Protests are taking place in Kathmandu over a Nepali Citizenship Bill being debated in Parliament. Over 70 legislators have so far registered amendment proposals in Parliament, the core of which relate to constitutional provisions over citizenship and in particular the requirement for women to prove that the father of their child is a Nepali citizen if the child is to be granted Nepali citizenship themselves.
Female activists are calling for equality, which became difficult since the Nepali constitution itself, adopted in 2015, is inherently discriminatory. Although it says a child of a Nepali mother or father is a citizen, there are clauses that do not allow Nepali women married to foreigners to pass on their citizenship, drawing widespread criticism. The bill made it increasingly difficult for mothers to secure their children’s citizenship, with protesters saying the current law is deeply unsettling in that it regards women as lesser members of the community.
Despite constitutional provisions such as Article 38, which provides that ‘every woman shall have equal lineage rights without gender-based discrimination’, the Bill requires an applicant, seeking citizenship on the basis of their mother’s nationality, to lodge an affidavit that she/he does not know who their father is. “The other option,” said lawmaker Parvati Kumari Bisungkhe, “is for the mother to submit an affidavit saying that she does not know the identity of her child’s father,” a deeply humiliating and unnecessary trial for women in a highly patriarchal society such as Nepal.
One of the protesters, Deepti Gurung, recounted having to seek Supreme Court direction in order to gain citizenship for her children. Her husband holds no citizenship, despite appeals to the courts and his mother being a Nepali national, because his father died when he was young, launching a cycle of obstacles for the family. Despite court orders to provide the necessary documentation for her husband’s citizenship, Deepti said, the local authorities refused and he remains stateless.
The provisions in the debate clearly go against the word and spirit of Article 38 and place an unfair onus on women to explain and justify their position as mothers in the community. That same requirement, to prove the suitability of one’s spouse, simply does not exist for men in Nepal. Other victims in this debate are all the children whose identity has come into question. Children of Nepali women, regardless of who fathered them or who their mother is married to, are surely warranted citizenship by descent, and any rights associated with that citizenship.
In Nepal, where women have historically faced many indignities and citizenship has been a divisive issue for decades, the proposed Bill is seen by protesters as yet another level of discrimination against women. Any proposal which requires women to have a Nepalese husband to pass on their citizenship to their children is inhumane on many levels.

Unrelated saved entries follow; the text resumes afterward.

Lemma make_multisig_reordering_witness :
  same_cosigners (SafeTPlugin._make_multisig 2 xpub_pairs)
                 (SafeTPlugin._make_multisig 2 (reverse xpub_pairs)) ∧
  SafeTPlugin.show_address_multisig 2 ["xpubA"; "xpubB"] ["03bb"; "02aa"]
    [0; 5] =
  SafeTPlugin.show_address_multisig 2 ["xpubB"; "xpubA"] ["02aa"; "03bb"]
    [0; 5].
Proof.
  pose proof (make_multisig_reordering 2 xpub_pairs (reverse xpub_pairs)
                (perm_swap _ _ _)) as (Hsame & _ & Hshow).
  split; [exact Hsame|].
  apply Hshow; [reflexivity|apply perm_swap].
Defined.

Lemma make_multisig_contract_witness :
  ∃ d, SafeTPlugin._make_multisig 2 xpub_pairs = Ok (Some d).
Proof.
  apply (make_multisig_contract 2 xpub_pairs).
  - simpl. lia.
  - repeat constructor.
Defined.

Lemma at_most_one_by_derivation_witness :
  ∃ outs, SafeTPlugin.tx_outputs spend (ks good_device) = Ok outs ∧
          (length (List.filter emitted_by_derivation outs) ≤ 1)%nat.
Proof.
  eexists. split; [vm_compute; reflexivity|].
  eapply proj1, (at_most_one_by_derivation spend (ks good_device)).
  vm_compute. reflexivity.
Defined.

Lemma pathless_input_counterexample :
  find_my_pubkey_in_txinout (ks good_device) (of_txin pathless_txin)
    = (None, None) ∧
  SafeTPlugin.tx_inputs (tx [pathless_txin] [external_txout]) true
      (Some (ks good_device)) =
    Ok [{| ti_address_n := [];
           ti_prev_hash := Some [Byte.x56; Byte.x78];
           ti_prev_index := Some 0;
           ti_script_sig := None;
           ti_sequence := Some 0xfffffffe;
           ti_script_type := Some SPENDADDRESS;
           ti_multisig := None;
           ti_amount := Some 700 |}].
Proof. split; reflexivity. Qed.

Lemma input_without_path_witness :
  ∃ r, SafeTPlugin.tx_input (tx [pathless_txin] [external_txout]) true
         (Some (ks good_device)) pathless_txin = Ok r ∧
       ti_address_n r = [] ∧ ti_script_type r = Some SPENDADDRESS ∧
       ti_multisig r = None.
Proof.
  eapply (proj1 (input_without_path (tx [pathless_txin] [external_txout])
                   (ks good_device) pathless_txin eq_refl eq_refl));
    reflexivity.
Defined.

Lemma coinbase_input_sentinel_witness :
  ∃ reqs,
    SafeTPlugin.tx_inputs spend true (Some (ks good_device)) = Ok reqs ∧
    ∃ r, reqs !! 0%nat = Some r ∧ is_coinbase_sentinel r.
Proof.
  eexists. split; [vm_compute; reflexivity|].
  eapply (proj2 (coinbase_input_sentinel spend true (Some (ks good_device))
                   coinbase_txin eq_refl));
    [vm_compute|]; reflexivity.
Defined.

Lemma strip_active_is_reference_witness :
  ∃ reqs,
    SafeTPlugin.tx_inputs spend true (Some (ks good_device)) = Ok reqs ∧
    SafeTPlugin.tx_inputs spend false None =
      Ok (map strip_active_signing_fields reqs).
Proof.
  exists spend_inputs. split; [reflexivity|].
  apply (strip_active_is_reference spend (Some (ks good_device)) spend_inputs
           eq_refl).
Defined.

Lemma null_output_rejected_witness :
  SafeTPlugin.tx_outputs
    (tx [owned_txin] [change_txout; bad_null_txout; external_txout])
    (ks good_device) =
  Raise (UserFacingException
           "Only OP_RETURN scripts, with one constant push, are supported.").
Proof.
  apply (null_output_rejected
           (tx [owned_txin] [change_txout; bad_null_txout; external_txout])
           (ks good_device) [change_txout] bad_null_txout [external_txout]);
    reflexivity.
Defined.

Lemma signatures_get_sighash_suffix_witness :
  SafeTPlugin.sign_transaction (ks good_device) spend_prev_tx (world spend)
    = (Ok tt,
       {| plugin_prev_tx := spend_prev_tx;
          wallet_tx := set_complete spend;
          device_log :=
            [CallSignTx "Dash" spend_inputs spend_outputs 0 2;
             CallGetClient] |}) ∧
  map (fun x => bh2u x +:+ "01") [[Byte.x30; Byte.x44]; [Byte.x30; Byte.x44]]
    = ["304401"; "304401"].
Proof.
  destruct (signatures_get_sighash_suffix (ks good_device) spend_prev_tx
              (world spend) good_device spend_inputs spend_outputs
              [[Byte.x30; Byte.x44]; [Byte.x30; Byte.x44]] []
              eq_refl eq_refl eq_refl eq_refl eq_refl)
    as (_ & _ & Hhex & Hsession).
  split; [exact Hsession|].
  rewrite Hhex; reflexivity.
Defined.

Lemma missing_previous_transaction_witness :
  ∃ w', SafeTKeyStore.sign_transaction (ks stray_device) (world spend)
          = (Raise (KeyError "ff"), w') ∧
        wallet_tx w' = spend.
Proof.
  apply (missing_previous_transaction (ks stray_device) spend_prev_tx
           (world spend) stray_device spend_inputs spend_outputs "ff"
           eq_refl eq_refl eq_refl
           (requests_missing_now spend_prev_tx "ff" _ eq_refl));
    reflexivity.
Defined.

Lemma sign_complete_transaction_witness :
  SafeTKeyStore.sign_transaction (ks good_device) (world funding_tx)
    = (Ok tt, world funding_tx).
Proof. apply sign_complete_transaction. reflexivity. Defined.
End examples.

(** ** More on the translation of the inputs *)
Section inputs_more.
Context `{Host}.
Import SafeTPlugin.

(** The request of an input translated for active signing. *)
Lemma tx_input_signing_Ok tx keystore txin r :
  is_coinbase_input txin = false →
  tx_input tx true keystore txin = Ok r →
  ∃ p ks ms st,
    is_partial tx = true ∧ txin_partial txin = Some p ∧ keystore = Some ks ∧
    multisig_of tx (of_txin txin) p = Ok ms ∧
    get_safet_input_script_type (script_type p) = Ok st ∧
    r = {| ti_address_n :=
             let full_path :=
               (find_my_pubkey_in_txinout ks (of_txin txin)).2 in
             if truthy_list full_path then default [] full_path else [];
           ti_prev_hash := Some (txid (prevout txin));
           ti_prev_index := Some (out_idx (prevout txin));
           ti_script_sig := script_sig txin;
           ti_sequence := Some (nsequence txin);
           ti_script_type := Some st;
           ti_multisig := ms;
           ti_amount := value_sats txin |}.
Proof.
  intros Hc. unfold tx_input. rewrite Hc. simpl.
  destruct (tx_input_for_sig tx keystore txin) as [t|e] eqn:Ht;
    [|discriminate].
  apply tx_input_for_sig_Ok in Ht
    as (p & ks & ms & st & Hpart & Hp & Hks & Hms & Hst & ->).
  simpl. intros [= <-]. exists p, ks, ms, st.
  repeat (split; [done|]).
  by destruct (script_sig txin), (value_sats txin).
Qed.

Lemma get_safet_input_script_type_Ok t st :
  get_safet_input_script_type t = Ok st →
  t = "p2pkh" ∧ st = SPENDADDRESS ∨ t = "p2sh" ∧ st = SPENDMULTISIG.
Proof.
  unfold get_safet_input_script_type.
  destruct (decide (t = "p2pkh")); [intros [= <-]; by left|].
  destruct (decide (t = "p2sh")); [intros [= <-]; by right|discriminate].
Qed.

Lemma tx_input_pass_through tx for_sig keystore txin r :
  tx_input tx for_sig keystore txin = Ok r →
  ti_sequence r = Some (nsequence txin) ∧
  ti_amount r = value_sats txin ∧
  ti_script_sig r = script_sig txin ∧
  (is_coinbase_input txin = false →
   ti_prev_hash r = Some (txid (prevout txin)) ∧
   ti_prev_index r = Some (out_idx (prevout txin))).
Proof.
  destruct (is_coinbase_input txin) eqn:Hc.
  - rewrite tx_input_coinbase by done. by intros [= <-].
  - destruct for_sig.
    + intros Hr. apply tx_input_signing_Ok in Hr
        as (p & ks & ms & st & _ & _ & _ & _ & _ & ->); done.
    + rewrite tx_input_reference by done. by intros [= <-].
Qed.

(** X1: [tx_inputs] returns one request per input, in the order of the
    inputs, and each request carries its input's sequence number, amount
    and scriptSig (absent when the input has none) and, unless the input is
    a coinbase input, its previous output. *)
Theorem tx_inputs_pass_through tx for_sig keystore reqs :
  tx_inputs tx for_sig keystore = Ok reqs →
  length reqs = length (inputs tx) ∧
  (∀ i txin, inputs tx !! i = Some txin →
     ∃ r, reqs !! i = Some r ∧
          ti_sequence r = Some (nsequence txin) ∧
          ti_amount r = value_sats txin ∧
          ti_script_sig r = script_sig txin ∧
          (is_coinbase_input txin = false →
           ti_prev_hash r = Some (txid (prevout txin)) ∧
           ti_prev_index r = Some (out_idx (prevout txin)))).
Proof.
  unfold tx_inputs. intros Hm. split; [by eapply mapM_Ok_length|].
  intros i txin Hi.
  destruct (mapM_Ok_lookup _ _ _ _ _ Hm Hi) as (r & Hr & Hf).
  exists r. split; [done|]. by eapply tx_input_pass_through.
Qed.
(** * sg.data.sintef.eb_userloads: the lazy user-load cache and its aggregates

    A shallow embedding of [eb_userloads.py]: the class [UserLoads] (a
    dict-style, late-loading view on an HDF5 store of per-user load series)
    and the module-level aggregation functions built on it.

    pandas, PyTables and numpy are outside the module.  What the module
    relies on is modelled as follows.
    - A [DataFrame] is a window on a block of rows held in a heap.  Slicing
      by label returns a new window on the same block (no rows are copied),
      [copy] allocates a new block, and the augmented assignment [+=] writes
      into the block of its receiver, which keeps its index: the other
      operand is aligned on the labels of the receiver.
    - The rows carry readings of an arbitrary type [V] with an addition and
      a division by a count ([Numeric]); integers and binary64 numbers are
      instances, and no law of arithmetic is assumed of the addition.
    - The HDF5 store is a record of its nodes; every lookup of the table of
      a user is logged, so that the number of reads an operation makes can
      be stated.
    - numpy's generators are parameters ([NumPy]). *)

From Stdlib Require Import ZArith Lia.
From Stdlib Require PrimFloat.
From stdpp Require Import base option list gmap sets.

Local Open Scope Z_scope.

(** ** Exceptions and the state-and-exception monad *)

Inductive Exception :=
  | KeyError | IndexError | AttributeError | ValueError | IOError
  | ClosedFileError.

Inductive Result (A : Type) :=
  | Ok (a : A)
  | Raise (e : Exception).
Arguments Ok {A} a.
Arguments Raise {A} e.

(** A Python computation over a state [S]: an exception leaves the state as
    it was when it was raised (nothing is rolled back). *)
Definition Py (S A : Type) : Type := S → Result A * S.

Definition ret {S A} (a : A) : Py S A := λ s, (Ok a, s).
Definition raise {S A} (e : Exception) : Py S A := λ s, (Raise e, s).
Definition bind {S A B} (m : Py S A) (k : A → Py S B) : Py S B :=
  λ s, match m s with
       | (Ok a, s') => k a s'
       | (Raise e, s') => (Raise e, s')
       end.
Definition get_state {S} : Py S S := λ s, (Ok s, s).
Definition modify {S} (f : S → S) : Py S unit := λ s, (Ok tt, f s).

Notation "'let!' x ':=' m 'in' k" := (bind m (λ x, k))
  (at level 10, x name, m at level 100, k at level 200).
Notation "m1 '>>' m2" := (bind m1 (λ _, m2))
  (at level 100, m2 at level 200, right associativity).

(** [[f(x) for x in xs]] *)
Fixpoint comprehension {S A B} (f : A → Py S B) (xs : list A) : Py S (list B) :=
  match xs with
  | [] => ret []
  | x :: xs' =>
      let! y := f x in
      let! ys := comprehension f xs' in
      ret (y :: ys)
  end.

(** [for x in xs: body(x)] *)
Fixpoint for_each {S A} (xs : list A) (body : A → Py S unit) : Py S unit :=
  match xs with
  | [] => ret tt
  | x :: xs' => body x >> for_each xs' body
  end.

(** [xs[:n]] on a list: a negative [n] counts from the end. *)
Definition slice_to {A} (n : Z) (xs : list A) : list A :=
  if 0 <=? n then take (Z.to_nat n) xs
  else take (Z.to_nat (Z.of_nat (length xs) + n)) xs.

(** ** Readings, series and frames *)

Class Numeric (V : Type) := {
  vadd : V → V → V;          (* element of [a + b] *)
  vdiv : V → Z → V;          (* element of [a / n], [n] an integer *)
  nan : V;                   (* what alignment puts where a label is missing *)
}.

(** Timestamps are counted in seconds from 1970-01-01 00:00. *)
Abbreviation timestamp := Z (only parsing).

(** The rows of a frame, in index order. *)
Abbreviation TimeSeries V := (list (timestamp * V)) (only parsing).

(** Days from 1970-01-01 to the civil date [y]-[m]-[d]. *)
Definition days_from_civil (y m d : Z) : Z :=
  let y' := if m <=? 2 then y - 1 else y in
  let era := y' / 400 in
  let yoe := y' - era * 400 in
  let mp := (m + 9) mod 12 in
  let doy := (153 * mp + 2) / 5 + d - 1 in
  let doe := yoe * 365 + yoe / 4 - yoe / 100 + doy in
  era * 146097 + doe - 719468.
(** The client after the call. *)
Definition exec fetch (o : op) (c : client) : client :=
  match o with
  | Search q opts => snd (search fetch q opts c)
  | Get id force market => snd (get fetch id force market c)
  | GetTracks id opts => snd (getTracks fetch id opts c)
  | GetImages id => snd (getImages fetch id c)
  | UserFollows id ids => snd (userFollows fetch id ids c)
  | AddItems id items opts => snd (addItems fetch id items opts c)
  | ReorderItems id items opts => snd (reorderItems fetch id items opts c)
  | RemoveItems id items sid => snd (removeItems fetch id items sid c)
  | UploadImage id image => snd (uploadImage fetch id image c)
  | OldGet id force market => snd (old_get fetch id force market c)
  | OldGetTracks id opts => snd (old_getTracks fetch id opts c)
  | OldGetImages id => snd (old_getImages fetch id c)
  end.

(** The five methods that hand the call over to [UserClient]. *)
Inductive forwarded : Type :=
| Follow (id : string) (opts : value)
| Unfollow (id : string)
| Follows (id : string)
| Create (opts : value)
| Edit (id : string) (opts : value).

Definition forward UserClient (f : forwarded) : M (jsret ref) :=
  match f with
  | Follow id opts => follow UserClient id opts
  | Unfollow id => unfollow UserClient id
  | Follows id => follows UserClient id
  | Create opts => create UserClient opts
  | Edit id opts => edit UserClient id opts
  end.

(** The method of [UserClient] a forwarding method calls, and with what. *)
Definition user_call (f : forwarded) : user_method * list value :=
  match f with
  | Follow id opts => (followPlaylist, [VStr id; opts])
  | Unfollow id => (unfollowPlaylist, [VStr id])
  | Follows id => (followsPlaylist, [VStr id])
  | Create opts => (createPlaylist, [opts])
  | Edit id opts => (editPlaylist, [VStr id; opts])
  end.

Lemma forward_run UserClient f c :
  forward UserClient f c = UserClient (fst (user_call f)) (snd (user_call f)) c.
Proof. now destruct f. Qed.

(** Whether [get] answers from the cache: [force] is off and the cache
    holds an entry under [id]. *)
Definition cache_hit (id : string) (force : option bool) (c : client)
  : option ref :=
  if default (negb (cachePlaylists c)) force then None else playlists c !! id.

(** The requests the call is expected to make. *)
Definition sent (o : op) (c : client) : list request :=
  match o with
  | Search q opts => [search_request q opts]
  | Get id force market | OldGet id force market =>
      match cache_hit id force c with
      | Some _ => []
      | None => [get_request id market]
      end
  | GetTracks id opts | OldGetTracks id opts => [getTracks_request id opts]
  | GetImages id | OldGetImages id => [getImages_request id]
  | UserFollows id ids => [userFollows_request id ids]
  | AddItems id items opts =>
      match join_of items with
      | Ret uris => [addItems_call id uris opts]
      | Exn _ => []
      end
  | ReorderItems id items opts =>
      if is_null opts then [] else [reorderItems_request id items opts]
  | RemoveItems id items sid => [removeItems_request id items sid]
  | UploadImage id image => [uploadImage_request id image]
  end.

(** The three ways a call ends without a request: [get] answered from the
    cache, [reorderItems] given [null] as options, and [addItems] given
    items that have no [join] (anything but an array). *)
Definition answered_locally (o : op) (c : client) : bool :=
  match o with
  | Get id force _ | OldGet id force _ =>
      match cache_hit id force c with
      | Some _ => true
      | None => false
      end
  | ReorderItems _ _ opts => is_null opts
  | AddItems _ items _ =>
      match items with
      | VArr _ => false
      | _ => true
      end
  | _ => false
  end.

Lemma sent_length o c :
  length (sent o c) = if answered_locally o c then 0 else 1.
Proof.
  destruct o; cbn; try reflexivity.
  - now destruct (cache_hit id force c).
  - now destruct items.
  - now destruct (is_null opts).
  - now destruct (cache_hit id force c).
Qed.

Lemma requests_app l1 l2 : requests (l1 ++ l2) = requests l1 ++ requests l2.
Proof. unfold requests. apply omap_app. Qed.

Lemma requests_writes_from r ps : requests (writes_from r ps) = [].
Proof. revert r. induction ps as [|p ps IH]; intros r; cbn; auto. Qed.

Lemma get_requests fetch id force market c :
  requests (log (snd (get fetch id force market c)))
  = requests (log c) ++ match cache_hit id force c with
                        | Some _ => []
                        | None => [get_request id market]
                        end.
Proof.
  rewrite get_eq. unfold get_run, cache_hit.
  destruct (if default (negb (cachePlaylists c)) force then None
            else playlists c !! id); cbn [snd].
  - now rewrite app_nil_r.
  - destruct (rbind _ _); cbn [snd]; [destruct (cachePlaylists c)|];
      cbn [log traced]; rewrite requests_app; reflexivity.
Qed.
(** C6.  A page fetch is attempted again only after an
    [ExtractorError] whose cause is an HTTP error with status 502, and
    only while attempts remain.  For every number of retries that is
    configured and every course of the attempts: when the attempts
    before attempt [j] all fail with 502, and attempt [j] is the last
    one allowed or does not fail with 502, then the fetch gives what
    attempt [j] gives, its page or its error, unchanged, in the state
    attempt [j] leaves, so without an attempt after it.  A fetch that
    fails ends the generator with this error and without a record of
    the page.  In particular a failure of the first attempt that is no
    502 is at once the failure of the fetch; and with three attempts
    allowed (two retries), two attempts that fail with 502 are followed
    by a third, and whatever the third gives is what the fetch gives:
    its page if it succeeds, its error, unchanged and without a fourth
    attempt, if it fails. *)
Theorem page_fetch_retries_only_bad_gateway `{E : Env}
    (url : string) (query : dict) (s : state) :
  (forall e, bad_gateway e = true <-> is_bad_gateway e)
  /\ (forall j,
        (j <= extractor_retries)%nat ->
        (forall i, (i < j)%nat ->
           fails_with_bad_gateway (_download_json url query false) i s) ->
        (j = extractor_retries
         \/ ~ fails_with_bad_gateway (_download_json url query false) j s) ->
        fetch_page url query s
        = _download_json url query false
            (after_runs (_download_json url query false) j s))
  /\ (forall e s1,
        fetch_page url query s = (inl e, s1) ->
        forall n, entries_from (S n) url query s = (([], Raised e), s1))
  /\ (forall e s1,
        _download_json url query false s = (inl e, s1) ->
        bad_gateway e = false ->
        fetch_page url query s = (inl e, s1)
        /\ forall n, entries_from (S n) url query s = (([], Raised e), s1))
  /\ (extractor_retries = 2%nat ->
      forall e1 s1 e2 s2 outcome s3,
        _download_json url query false s = (inl e1, s1) ->
        bad_gateway e1 = true ->
        _download_json url query false s1 = (inl e2, s2) ->
        bad_gateway e2 = true ->
        _download_json url query false s2 = (outcome, s3) ->
        fetch_page url query s = (outcome, s3)).
Proof.
  assert (Hends : forall e s1,
            fetch_page url query s = (inl e, s1) ->
            forall n, entries_from (S n) url query s = (([], Raised e), s1)).
  { intros e s1 Hfetch n. cbn [entries_from].
    unfold entries_page. rewrite Hfetch. reflexivity. }
  split; [exact bad_gateway_iff|]. split; [|split; [exact Hends|split]].
  - intros j Hj Hbefore Hlast. unfold fetch_page.
    apply with_retry_runs; [exact Hj| |].
    + intros i Hi. destruct (Hbefore i Hi) as (e & He & Hbad).
      exists e. split; [exact He|now apply bad_gateway_iff].
    + destruct Hlast as [Hlast|Hlast]; [now left|right].
      intros e He. apply not_true_is_false. intros Hbad.
      apply Hlast. exists e. split; [exact He|now apply bad_gateway_iff].
  - intros e s1 Hrun Hno.
    assert (Hfetch : fetch_page url query s = (inl e, s1)).
    { unfold fetch_page. destruct extractor_retries; cbn [with_retry];
        rewrite Hrun, Hno; reflexivity. }
    split; [exact Hfetch|]. exact (Hends e s1 Hfetch).
  - intros Hretries e1 s1 e2 s2 outcome s3 H1 Hb1 H2 Hb2 H3.
    unfold fetch_page. rewrite Hretries. cbn [with_retry].
    rewrite H1, Hb1, H2, Hb2, H3.
    destruct outcome as [e3|j]; [|reflexivity].
    destruct (bad_gateway e3); reflexivity.
Qed.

This bill represents a form of inequity which will ultimately deprive people of their identity, imposing innumerable consequences and distresses for these individuals on the way. Protesters say that they will not cease until women are treated as equal citizens and hopefully the Government will take these demonstrations seriously in considering any possible amendments. Ultimately, the focus should be to provide accessible citizenship to all genuine applicants – men and women, adults and children, alike.